The U.S. constitution, in article III (reprinted in Appendix A), vests the judicial power in one Supreme Court and in any lower courts that Congress may establish. Yet neither the nature nor the scope of that power is defined. Indeed, judicial review was not fully comprehended during the founding period and remains controversial in American politics, although it remains a logical implication of a written constitution. Chief Justice John Marshall in Marbury v. Madison (1803) proclaimed the power of judicial review—the power to strike down laws enacted by Congress or the states and to declare official government action unconstitutional. The historical background, the political drama, and the enduring significance of that decision are described in chapter 1 by Chief Justice Warren E. Burger. After Marbury the Court did not invalidate another act of Congress, and thereby invite national political controversy, until 1857 in Dred Scott v. Sandford—a decision Chief Justice Charles Evans Hughes in the 1930s characterized as a “self-inflicted wound.” The Court nonetheless struck down some forty state and local laws prior to the Civil War, thus legitimating the role of the national government and the power of judicial review.

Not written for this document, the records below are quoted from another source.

(** The inner loop replaces every entry by the weighted mean of the
    entry and the current transition probability. *)
Lemma average_values :
  exists avg,
    average i distribution current_distribution = inr avg /\
    dom avg = dom distribution /\
    forall k, k ∈ dom distribution ->
      value avg k == (Qnat (i - 1) * value distribution k
                      + value current_distribution k) / Qnat i.
Proof.
  unfold average, item.
  destruct (foldl_returns
              (fun acc page =>
                 let! distribution := acc in
                 let! old := match distribution !! page with
                             | Some v => inr v
                             | None => inl KeyError
                             end in
                 let! current := match current_distribution !! page with
                                 | Some v => inr v
                                 | None => inl KeyError
                                 end in
                 let! new := div (Qnat (i - 1) * old + current) (Qnat i) in
                 inr (<[page := new]> distribution))
              (fun m k => alter (mix k) k m)
              (fun m => dom m = dom distribution)
              (keys distribution) distribution) as [Hrun Hdom].
  { intros m k Hk Hm. apply key_in_dom in Hk.
    assert (Hold : is_Some (m !! k)) by (apply elem_of_dom; rewrite Hm; exact Hk).
    assert (Hcur : is_Some (current_distribution !! k))
      by (apply elem_of_dom; rewrite same_pages; exact Hk).
    destruct Hold as [old Hold]. destruct Hcur as [cur Hcur].
    cbn [bind]. rewrite Hold, Hcur. cbn [bind].
    rewrite (div_by_positive _ _ turn_positive). cbn [bind].
    rewrite (alter_alt_Some _ _ _ _ Hold). unfold mix, value. rewrite Hcur.
    split; [reflexivity|]. rewrite dom_insert_lookup_L by eauto. exact Hm. }
  { reflexivity. }
  eexists. split; [exact Hrun|]. split; [exact Hdom|].
  intros k Hk. unfold value at 1.
  rewrite (foldl_alter_lookup mix) by apply NoDup_fst_map_to_list.
  fold (keys distribution).
  rewrite (decide_True _ _ (proj2 (key_in_dom distribution k) Hk)).
  apply elem_of_dom in Hk as [old Hold]. unfold value at 1. rewrite Hold.
  reflexivity.
Qed.

(** The mean of two vectors that sum to 1 sums to 1; in the first turn the
    old vector has weight 0. *)
Lemma average_total :
  rank_sum current_distribution == 1 ->
  i = 1%nat \/ rank_sum distribution == 1 ->
  exists avg,
    average i distribution current_distribution = inr avg /\
    dom avg = dom distribution /\ rank_sum avg == 1.
Proof.
  intros Hcur Hold.
  destruct average_values as (avg & Hrun & Hdom & Hval).
  exists avg. split; [exact Hrun|]. split; [exact Hdom|].
  pose proof (Qnat_pos _ turn_positive) as Hi.
  assert (Hpages : forall m : gmap string Q, dom m = dom distribution ->
            rank_sum m == sum_over (keys distribution) (value m)).
  { intros m Hm. apply rank_sum_over; [apply NoDup_fst_map_to_list|].
    intros k. rewrite key_in_dom, <- Hm, elem_of_dom. reflexivity. }
  rewrite (Hpages avg Hdom).
  rewrite (sum_over_ext _ _ (fun k => (Qnat (i - 1) * value distribution k
                                       + value current_distribution k) / Qnat i))
    by (intros k Hk; apply Hval, key_in_dom, Hk).
  rewrite sum_over_average by lra.
  rewrite <- (Hpages distribution eq_refl), <- (Hpages current_distribution same_pages), Hcur.
  destruct Hold as [->|Hold].
  - unfold Qnat. cbn. field.
  - rewrite Hold. destruct i as [|j]; [lia|].
    cbn [Nat.sub]. rewrite Nat.sub_0_r, Qnat_S.
    pose proof (Qnat_S j) as HS. rewrite HS in Hi. field. lra.
Qed.
End Average.
(** * kz-io/warn: the warning classes and the WarningManager

    A shallow embedding of [src/exceptions/*.ts] (the ten warning classes and
    their message templates) and of [src/warning_manager.ts] (the collector),
    followed by the properties its specification states about them.

    JavaScript strings are modelled as [string] (sequences of 8-bit
    characters); objects used as maps and [Map]s as [gmap]; arrays as lists
    living in a store of array objects, so that aliasing is visible. *)

From Stdlib Require Import Ascii String NArith.
From stdpp Require Import gmap strings list fin_maps.

(** ** JavaScript string primitives used by the sources *)

Module JS.

(** [!!s] for a string: the empty string is the only falsy one. *)
Definition truthy (s : string) : bool :=
  match s with
  | EmptyString => false
  | String _ _ => true
  end.

(** [!!x] for an optional string property ([undefined] is falsy). *)
Definition truthy_opt (x : option string) : bool :=
  match x with
  | None => false
  | Some s => truthy s
  end.

(** [a || b] on strings. *)
Definition or_else (a b : string) : string :=
  if truthy a then a else b.

(** [s.startsWith(t)]. *)
Fixpoint startsWith (s t : string) {struct t} : bool :=
  match t, s with
  | EmptyString, _ => true
  | String b t', String a s' => if decide (a = b) then startsWith s' t' else false
  | String _ _, EmptyString => false
  end.

(** [s.includes(t)]: [t] occurs in [s] at some position. *)
Fixpoint includes (s t : string) : bool :=
  startsWith s t ||
  match s with
  | EmptyString => false
  | String _ s' => includes s' t
  end.

(** [s.charAt(0)]: the first character as a string, [''] when there is none. *)
Definition charAt0 (s : string) : string :=
  match s with
  | EmptyString => EmptyString
  | String a _ => String a EmptyString
  end.

Definition ascii_toLowerCase (a : ascii) : ascii :=
  let n := N_of_ascii a in
  if ((65 <=? n) && (n <=? 90))%N then ascii_of_N (n + 32) else a.

(** [s.toLowerCase()]; characters are 8-bit, [A]-[Z] become [a]-[z] and the
    others are left alone. *)
Fixpoint toLowerCase (s : string) : string :=
  match s with
  | EmptyString => EmptyString
  | String a s' => String (ascii_toLowerCase a) (toLowerCase s')
  end.

End JS.

(** ** The warning classes ([src/exceptions]) *)

(** A data object: own properties with string values. *)
Abbreviation Data := (gmap string string).

(** [Constructor<Warning>]: the ten classes the package exports, and classes
    a caller derives from them with an empty body, as the tests do with
    [class CustomWarning extends Warning {}].  Classes are compared by
    identity in JavaScript, so a derived class carries an identifier next to
    its name. *)
Inductive Constructor : Type :=
  | Warning
  | OSWarning
  | ProcessWarning
  | ConnectionWarning
  | DiskWarning
  | MemoryWarning
  | FutureWarning
  | StabilityWarning
  | DeprecationWarning
  | PendingDeprecationWarning
  | Subclass (id : nat) (cname : string) (parent : Constructor).

#[global] Instance Constructor_eq_dec : EqDecision Constructor.
Proof. solve_decision. Defined.

(** The [extends] clause of each class; [Warning] extends [Exception], which
    lies outside the hierarchy of warnings. *)
Definition extends (c : Constructor) : option Constructor :=
  match c with
  | Warning => None
  | OSWarning => Some Warning
  | ProcessWarning => Some OSWarning
  | ConnectionWarning => Some OSWarning
  | DiskWarning => Some OSWarning
  | MemoryWarning => Some OSWarning
  | FutureWarning => Some Warning
  | StabilityWarning => Some FutureWarning
  | DeprecationWarning => Some FutureWarning
  | PendingDeprecationWarning => Some FutureWarning
  | Subclass _ _ p => Some p
  end.

(** The prototype chain of a class, from the class itself up to [Warning]. *)
Fixpoint prototype_chain (c : Constructor) : list Constructor :=
  match c with
  | Warning => [Warning]
  | OSWarning => [OSWarning; Warning]
  | ProcessWarning => [ProcessWarning; OSWarning; Warning]
  | ConnectionWarning => [ConnectionWarning; OSWarning; Warning]
  | DiskWarning => [DiskWarning; OSWarning; Warning]
  | MemoryWarning => [MemoryWarning; OSWarning; Warning]
  | FutureWarning => [FutureWarning; Warning]
  | StabilityWarning => [StabilityWarning; FutureWarning; Warning]
  | DeprecationWarning => [DeprecationWarning; FutureWarning; Warning]
  | PendingDeprecationWarning => [PendingDeprecationWarning; FutureWarning; Warning]
  | Subclass _ _ p => c :: prototype_chain p
  end.

(** [type.name]. *)
Definition class_name (c : Constructor) : string :=
  match c with
  | Warning => "Warning"
  | OSWarning => "OSWarning"
  | ProcessWarning => "ProcessWarning"
  | ConnectionWarning => "ConnectionWarning"
  | DiskWarning => "DiskWarning"
  | MemoryWarning => "MemoryWarning"
  | FutureWarning => "FutureWarning"
  | StabilityWarning => "StabilityWarning"
  | DeprecationWarning => "DeprecationWarning"
  | PendingDeprecationWarning => "PendingDeprecationWarning"
  | Subclass _ n _ => n
  end.

(** The [code] field initialiser of each class; a derived class with an empty
    body keeps the one of its parent. *)
Fixpoint class_code (c : Constructor) : N :=
  match c with
  | Warning => 0x48
  | OSWarning => 0x49
  | MemoryWarning => 0x4a
  | DiskWarning => 0x4b
  | ProcessWarning => 0x4c
  | ConnectionWarning => 0x4d
  | FutureWarning => 0x58
  | StabilityWarning => 0x59
  | PendingDeprecationWarning => 0x5a
  | DeprecationWarning => 0x5b
  | Subclass _ _ p => class_code p
  end.

(** A warning instance. [class] is the class it was created with [new]. *)
Record WarningRecord : Type := mkWarning {
  class : Constructor;
  name : string;
  message : string;
  code : N;
  data : option Data;
}.

#[global] Instance WarningRecord_eq_dec : EqDecision WarningRecord.
Proof. solve_decision. Defined.

(** [w instanceof type]: [type] lies on the prototype chain of [w]. *)
Definition instanceof (w : WarningRecord) (type : Constructor) : bool :=
  bool_decide (type ∈ prototype_chain (class w)).

(** *** Message templates of the three classes that build a message from data *)

Module StabilityWarningImpl.

Definition DEFAULT_MESSAGE : string :=
  "A feature is unstable and should not be used in production environments.".

Definition createMessageFromData (data : Data) : string :=
  let aboutUrl := data !! "aboutUrl" in
  let featureName := data !! "featureName" in
  let featureType := data !! "featureType" in
  let vowels := "aeiou" in
  let first :=
    JS.or_else (from_option (λ t, JS.toLowerCase (JS.charAt0 t)) "" featureType) "" in
  let A := if JS.includes vowels first then "An" else "A" in
  let aboutUrl_ := default "" aboutUrl in
  let featureName_ := default "" featureName in
  let featureType_ := default "" featureType in
  if JS.truthy_opt aboutUrl && JS.truthy_opt featureName && JS.truthy_opt featureType then
    A +:+ " " +:+ featureType_ +:+ ", " +:+ featureName_ +:+
    ", is unstable and should not be used in production environments. Read more at " +:+
    aboutUrl_ +:+ "."
  else if JS.truthy_opt aboutUrl && JS.truthy_opt featureName then
    "A feature, " +:+ featureName_ +:+
    ", is unstable and should not be used in production environments. Read more at " +:+
    aboutUrl_ +:+ "."
  else if JS.truthy_opt aboutUrl && JS.truthy_opt featureType then
    A +:+ " " +:+ featureType_ +:+
    " is unstable and should not be used in production environments. Read more at " +:+
    aboutUrl_ +:+ "."
  else if JS.truthy_opt featureName && JS.truthy_opt featureType then
    A +:+ " " +:+ featureType_ +:+ ", " +:+ featureName_ +:+
    ", is unstable and should not be used in production environments."
  else if JS.truthy_opt featureName then
    "A feature, " +:+ featureName_ +:+
    ", is unstable and should not be used in production environments."
  else if JS.truthy_opt featureType then
    A +:+ " " +:+ featureType_ +:+
    " is unstable and should not be used in production environments."
  else if JS.truthy_opt aboutUrl then
    DEFAULT_MESSAGE +:+ " Read more at " +:+ aboutUrl_ +:+ "."
  else
    DEFAULT_MESSAGE.

End StabilityWarningImpl.

Module PendingDeprecationWarningImpl.

Definition DEFAULT_MESSAGE : string := "A feature is pending deprecation.".

Definition createMessageFromData (data : Data) : string :=
  let aboutUrl := data !! "aboutUrl" in
  let featureName := data !! "featureName" in
  let featureType := data !! "featureType" in
  let vowels := "aeiou" in
  let first :=
    JS.or_else (from_option (λ t, JS.toLowerCase (JS.charAt0 t)) "" featureType) "" in
  let A := if JS.includes vowels first then "An" else "A" in
  let aboutUrl_ := default "" aboutUrl in
  let featureName_ := default "" featureName in
  let featureType_ := default "" featureType in
  if JS.truthy_opt aboutUrl && JS.truthy_opt featureName && JS.truthy_opt featureType then
    A +:+ " " +:+ featureType_ +:+ ", " +:+ featureName_ +:+
    ", is pending deprecation. Read more at " +:+ aboutUrl_ +:+ "."
  else if JS.truthy_opt aboutUrl && JS.truthy_opt featureName then
    "A feature, " +:+ featureName_ +:+
    ", is pending deprecation. Read more at " +:+ aboutUrl_ +:+ "."
  else if JS.truthy_opt aboutUrl && JS.truthy_opt featureType then
    A +:+ " " +:+ featureType_ +:+
    " is pending deprecation. Read more at " +:+ aboutUrl_ +:+ "."
  else if JS.truthy_opt featureName && JS.truthy_opt featureType then
    A +:+ " " +:+ featureType_ +:+ ", " +:+ featureName_ +:+
    ", is pending deprecation."
  else if JS.truthy_opt featureName then
    "A feature, " +:+ featureName_ +:+ ", is pending deprecation."
  else if JS.truthy_opt featureType then
    A +:+ " " +:+ featureType_ +:+ " is pending deprecation."
  else if JS.truthy_opt aboutUrl then
    DEFAULT_MESSAGE +:+ " Read more at " +:+ aboutUrl_ +:+ "."
  else
    DEFAULT_MESSAGE.

End PendingDeprecationWarningImpl.

Module DeprecationWarningImpl.

Definition DEFAULT_MESSAGE : string := "A feature has been deprecated.".

Definition createMessageFromData (data : Data) : string :=
  let aboutUrl := data !! "aboutUrl" in
  let alternativeFeatureName := data !! "alternativeFeatureName" in
  let featureName := data !! "featureName" in
  let featureType := data !! "featureType" in
  let vowels := "aeiou" in
  let first :=
    JS.or_else (from_option (λ t, JS.toLowerCase (JS.charAt0 t)) "" featureType) "" in
  let A := if JS.includes vowels first then "An" else "A" in
  let U := JS.truthy_opt aboutUrl in
  let L := JS.truthy_opt alternativeFeatureName in
  let N := JS.truthy_opt featureName in
  let T := JS.truthy_opt featureType in
  let aboutUrl_ := default "" aboutUrl in
  let alternativeFeatureName_ := default "" alternativeFeatureName in
  let featureName_ := default "" featureName in
  let featureType_ := default "" featureType in
  if U && L && N && T then
    A +:+ " " +:+ featureType_ +:+ ", " +:+ featureName_ +:+
    ", has been deprecated. Use " +:+ alternativeFeatureName_ +:+
    " instead. Read more at " +:+ aboutUrl_ +:+ "."
  else if U && N && T then
    A +:+ " " +:+ featureType_ +:+ ", " +:+ featureName_ +:+
    ", has been deprecated. Read more at " +:+ aboutUrl_ +:+ "."
  else if U && L && N then
    "A feature, " +:+ featureName_ +:+ ", has been deprecated. Use " +:+
    alternativeFeatureName_ +:+ " instead. Read more at " +:+ aboutUrl_ +:+ "."
  else if U && L && T then
    A +:+ " " +:+ featureType_ +:+ " has been deprecated. Use " +:+
    alternativeFeatureName_ +:+ " instead. Read more at " +:+ aboutUrl_ +:+ "."
  else if L && N && T then
    A +:+ " " +:+ featureType_ +:+ ", " +:+ featureName_ +:+
    ", has been deprecated. Use " +:+ alternativeFeatureName_ +:+ " instead."
  else if U && N then
    "A feature, " +:+ featureName_ +:+ ", has been deprecated. Read more at " +:+
    aboutUrl_ +:+ "."
  else if U && L then
    "A feature has been deprecated. Use " +:+ alternativeFeatureName_ +:+
    " instead. Read more at " +:+ aboutUrl_ +:+ "."
  else if U && T then
    A +:+ " " +:+ featureType_ +:+ " has been deprecated. Read more at " +:+
    aboutUrl_ +:+ "."
  else if L && N then
    "A feature, " +:+ featureName_ +:+ ", has been deprecated. Use " +:+
    alternativeFeatureName_ +:+ " instead."
  else if L && T then
    A +:+ " " +:+ featureType_ +:+ " has been deprecated. Use " +:+
    alternativeFeatureName_ +:+ " instead."
  else if N && T then
    A +:+ " " +:+ featureType_ +:+ ", " +:+ featureName_ +:+ ", has been deprecated."
  else if N then
    "A feature, " +:+ featureName_ +:+ ", has been deprecated."
  else if T then
    A +:+ " " +:+ featureType_ +:+ " has been deprecated."
  else if U then
    DEFAULT_MESSAGE +:+ " Read more at " +:+ aboutUrl_ +:+ "."
  else if L then
    "A feature has been deprecated. Use " +:+ alternativeFeatureName_ +:+ " instead."
  else
    DEFAULT_MESSAGE.
(** Whatever the platform does, the transfer functions return 0 or -1. *)
Lemma xfer_loop_returns d sio len (n : nat) :
  forall st w v w',
    (List.length (script w) < n)%nat ->
    xfer_loop d sio len st w = Returned v w' -> v = 0 \/ v = -1.
Proof.
  induction n as [|n IH]; intros st w v w' Hn; [lia|].
  rewrite xfer_loop_eq.
  destruct (xfer_body_pass d sio len st w)
    as [ Hge | Hlt Hs | r rest Hlt Hs Hr Hp | r rest Hd Hlt Hs Hr Hz
         | r rest Hlt Hs Hr He | r Hlt Hs Hr He | r r2 rest Hlt Hs Hr He ];
    try (intros E; inversion E; subst; auto; fail).
  - apply IH. cbn [answered script]. rewrite Hs in *. cbn [tl List.length] in *. lia.
  - destruct (int_wrap (nfails st + 1) >=? maxnfails sio).
    + intros E; inversion E; subst; auto.
    + apply IH. cbn [answered script]. rewrite Hs in *.
      cbn [tl List.length] in *. lia.
Qed.

(** ** Loop heads *)

Lemma reaches_same_loop d sio len st w st' w' :
  reaches d sio len st w st' w' ->
  xfer_loop d sio len st w = xfer_loop d sio len st' w'.
Proof.
  induction 1 as [|st w st1 w1 st2 w2 Hb _ IH]; [reflexivity|].
  rewrite xfer_loop_eq, Hb. exact IH.
Qed.

(** Stalls, fewer than the budget allows, after rounds that moved
    something: the loop is still running, with the stalls counted. *)
Lemma rounds_then_stalls d sio len rds waits rest e tr :
  0 <= len <= SIZE_MAX ->
  maxnfails sio <= INT_MAX ->
  Forall (within_budget sio) rds ->
  Forall (fun rd : round => advances d (snd rd)) rds ->
  progress rds < len ->
  Z.of_nat (List.length waits) < maxnfails sio ->
  exists w',
    script w' = rest /\
    trace w' = tr ++ rounds_log d sio len 0 rds
                  ++ stall_log d sio len (progress rds) waits /\
    xfer_loop d sio len (Xfer 0 0)
              (World (rounds_script rds ++ stalls waits ++ rest) e tr) =
    xfer_loop d sio len
              (Xfer (progress rds) (Z.of_nat (List.length waits))) w'.
Proof.
  intros Hlen Hmax Hb Ha Hp Hw.
  pose proof (progress_nonneg d rds Ha) as Hnn.
  destruct (rounds_run d sio len Hlen Hmax rds 0 (stalls waits ++ rest) e tr)
    as (w1 & Hs1 & Htr1 & Hl1); try assumption; try lia.
  { apply (in_flight_short d); [assumption|lia]. }
  destruct w1 as [sc1 e1 tr1]. cbn [script trace] in Hs1, Htr1. subst sc1 tr1.
  destruct (stalls_run d sio len Hmax waits (progress rds) 0 rest e1
                       (tr ++ rounds_log d sio len 0 rds))
    as (w2 & Hs2 & Htr2 & Hl2); try lia.
  exists w2. split; [exact Hs2|]. split.
  - rewrite Htr2, <- app_assoc. reflexivity.
  - rewrite Hl1, Z.add_0_l, Hl2, Z.add_0_l. reflexivity.
Qed.

(** ** The claims *)

(** *** sio_send and sio_recv *)

(** C1.  When [sio_send] or [sio_recv] returns 0, the bytes the platform
    reported as transferred during the call add up to exactly [len].  The
    platform is taken to keep the contract of [send] and [recv]: no call
    transfers more than it was asked for. *)
Theorem sio_xfer_success_is_complete :
  forall d sio len w w',
    0 <= len <= SIZE_MAX ->
    sio_xfer d sio len w = Returned 0 w' ->
    Forall honours (since w w') ->
    transferred (since w w') = len.
Proof.
  intros d sio len w w' Hlen Hret Hh.
  rewrite sio_xfer_is_loop in Hret.
  destruct (xfer_loop_tracks d sio len Hlen (S (List.length (script w)))
                             (Xfer 0 0) w) as [_ Hd].
  - lia.
  - cbn [total_bytes]. lia.
  - rewrite Hret. exact Hh.
  - specialize (Hd w' Hret). rewrite Hret in Hd. cbn [world_of total_bytes] in Hd.
    lia.
Qed.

Subject to the restriction in Article III that the Court decide only actual cases or controversies, and its appellate jurisdiction as established by Congress, the justices are not self-starters—they must await an appeal in an actual case or controversy in a properly framed lawsuit. But whereas the president and Congress are restrained by the ballot box and the processes of democratic government, as well as by judicial review, as Chief Justice Harlan Fiske Stone pointed out, “The only check on [the justices’] exercise of power is [their] own sense of self-restraint.”1 Chief Justice Stone, however, was only partially correct, for the Court depends on the cooperation of other branches of government and compliance by the people; as an irate President Andrew Jackson reportedly declared, “John Marshall has made his decision, now let him enforce it.”2 Accordingly, the Court evolved other, self-imposed rules governing its power. Justice Tom Clark summarized these self-imposed constraints:
The case or controversy presented must be a genuine dispute [with real and adverse litigants], raising a substantial question. The Court does not deal in advisory opinions [or abstract or hypothetical questions], moot questions [already resolved by changing circumstances], or political issues [more appropriately resolved by the president or Congress, or which the Court is incapable of resolving]. Traditionally it shies away from deciding constitutional questions; not rendering such a decision unless it is absolutely necessary to the disposition of the case. Even though a substantial constitutional issue is presented it will not be passed upon if the case can be disposed of on a non-constitutional ground. An appeal from the highest state court is dismissed if that court’s judgment can be sustained on an independent state ground [i.e., if the decision is based on the state’s constitution, the Court will defer to the state supreme court in recognition of the principle of comity]. A statute is not construed unless the complaining party shows that he is substantially injured by its enforcement. An attack on an act of Congress on constitutional grounds is by-passed in the event a construction of the statute is fairly possible by which the constitutional question may be avoided.3
The power and prestige of the Court fundamentally lie with the justices’ recognition of the responsibility imposed by judicial independence under the Constitution and in a system of free government. The Constitution provides for judicial independence with the selection and appointment, as provided in Article II, of members of the federal judiciary by the president with the advice and consent of the Senate (further discussed in chapter 3). Presidential appointment and senatorial confirmation are the principal means by which democratic values are infused into the judiciary.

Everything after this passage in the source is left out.